*Problem statement*.
From the line containing "sse_avx_buf_size : Z;" onward, every line of the entries is to be set down exactly, the last line included.

** Opening Data for review block **

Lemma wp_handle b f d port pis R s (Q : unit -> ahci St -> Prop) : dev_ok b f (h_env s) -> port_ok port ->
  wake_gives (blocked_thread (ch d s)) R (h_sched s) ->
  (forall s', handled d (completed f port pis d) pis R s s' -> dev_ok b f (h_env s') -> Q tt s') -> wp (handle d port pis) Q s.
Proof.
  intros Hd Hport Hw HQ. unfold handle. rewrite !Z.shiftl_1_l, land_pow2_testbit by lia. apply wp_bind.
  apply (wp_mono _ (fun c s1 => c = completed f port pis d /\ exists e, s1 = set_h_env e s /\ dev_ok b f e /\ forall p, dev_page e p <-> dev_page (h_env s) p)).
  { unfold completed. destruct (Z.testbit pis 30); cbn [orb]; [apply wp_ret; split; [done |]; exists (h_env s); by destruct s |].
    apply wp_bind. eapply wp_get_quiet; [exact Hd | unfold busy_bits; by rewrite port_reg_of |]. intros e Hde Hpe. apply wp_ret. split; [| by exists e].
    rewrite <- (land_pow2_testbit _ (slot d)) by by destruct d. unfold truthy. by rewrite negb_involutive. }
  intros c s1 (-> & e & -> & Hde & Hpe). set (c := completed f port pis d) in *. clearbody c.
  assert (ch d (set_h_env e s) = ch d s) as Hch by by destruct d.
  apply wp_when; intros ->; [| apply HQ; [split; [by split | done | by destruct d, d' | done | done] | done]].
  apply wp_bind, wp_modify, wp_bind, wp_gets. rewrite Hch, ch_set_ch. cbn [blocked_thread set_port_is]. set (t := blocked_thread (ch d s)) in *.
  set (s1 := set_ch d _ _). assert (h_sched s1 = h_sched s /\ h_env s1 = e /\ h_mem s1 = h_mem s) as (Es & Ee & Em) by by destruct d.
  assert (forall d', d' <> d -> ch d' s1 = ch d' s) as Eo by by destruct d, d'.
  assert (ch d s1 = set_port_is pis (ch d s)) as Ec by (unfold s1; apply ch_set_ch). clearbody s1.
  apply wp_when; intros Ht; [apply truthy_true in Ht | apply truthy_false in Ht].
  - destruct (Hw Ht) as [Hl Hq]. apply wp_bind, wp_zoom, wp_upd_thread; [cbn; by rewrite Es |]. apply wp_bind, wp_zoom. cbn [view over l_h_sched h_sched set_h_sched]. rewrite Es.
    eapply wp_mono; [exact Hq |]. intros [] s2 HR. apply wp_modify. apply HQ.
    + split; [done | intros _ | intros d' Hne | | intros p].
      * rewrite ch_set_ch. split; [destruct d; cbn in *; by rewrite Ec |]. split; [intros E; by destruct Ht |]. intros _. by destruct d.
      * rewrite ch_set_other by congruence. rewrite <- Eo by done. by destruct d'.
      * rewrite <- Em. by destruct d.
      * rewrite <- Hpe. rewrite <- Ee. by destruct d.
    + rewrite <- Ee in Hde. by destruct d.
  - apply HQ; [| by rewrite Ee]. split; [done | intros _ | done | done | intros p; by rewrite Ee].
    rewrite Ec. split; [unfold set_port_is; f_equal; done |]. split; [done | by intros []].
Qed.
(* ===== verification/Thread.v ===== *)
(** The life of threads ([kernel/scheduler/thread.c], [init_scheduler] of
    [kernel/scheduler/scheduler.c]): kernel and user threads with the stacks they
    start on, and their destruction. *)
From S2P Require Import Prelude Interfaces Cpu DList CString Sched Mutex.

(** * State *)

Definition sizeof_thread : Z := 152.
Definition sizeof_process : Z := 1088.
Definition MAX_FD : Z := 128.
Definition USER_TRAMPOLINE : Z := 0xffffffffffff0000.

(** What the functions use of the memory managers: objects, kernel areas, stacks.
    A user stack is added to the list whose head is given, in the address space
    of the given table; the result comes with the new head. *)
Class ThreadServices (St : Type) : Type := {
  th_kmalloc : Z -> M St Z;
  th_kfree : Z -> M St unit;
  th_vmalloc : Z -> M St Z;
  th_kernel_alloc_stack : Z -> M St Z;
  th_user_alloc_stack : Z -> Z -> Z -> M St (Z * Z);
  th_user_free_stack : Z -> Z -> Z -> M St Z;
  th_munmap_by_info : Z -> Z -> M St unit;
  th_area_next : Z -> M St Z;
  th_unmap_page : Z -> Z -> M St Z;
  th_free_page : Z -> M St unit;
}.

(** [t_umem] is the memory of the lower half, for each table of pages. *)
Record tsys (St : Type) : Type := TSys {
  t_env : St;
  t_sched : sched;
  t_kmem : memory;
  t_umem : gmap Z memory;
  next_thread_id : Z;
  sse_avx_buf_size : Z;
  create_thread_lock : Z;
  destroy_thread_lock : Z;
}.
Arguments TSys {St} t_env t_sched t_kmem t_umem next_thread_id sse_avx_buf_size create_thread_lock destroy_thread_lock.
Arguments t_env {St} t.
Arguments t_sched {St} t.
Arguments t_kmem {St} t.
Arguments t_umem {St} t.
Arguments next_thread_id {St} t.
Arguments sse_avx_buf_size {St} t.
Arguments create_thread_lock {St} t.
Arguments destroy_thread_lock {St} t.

** Closing Data for review block **

*Response to this exercise*.
  sse_avx_buf_size : Z;
  create_thread_lock : Z;
  destroy_thread_lock : Z;
}.
Arguments TSys {St} t_env t_sched t_kmem t_umem next_thread_id sse_avx_buf_size create_thread_lock destroy_thread_lock.
Arguments t_env {St} t.
Arguments t_sched {St} t.
Arguments t_kmem {St} t.
Arguments t_umem {St} t.
Arguments next_thread_id {St} t.
Arguments sse_avx_buf_size {St} t.
Arguments create_thread_lock {St} t.
Arguments destroy_thread_lock {St} t.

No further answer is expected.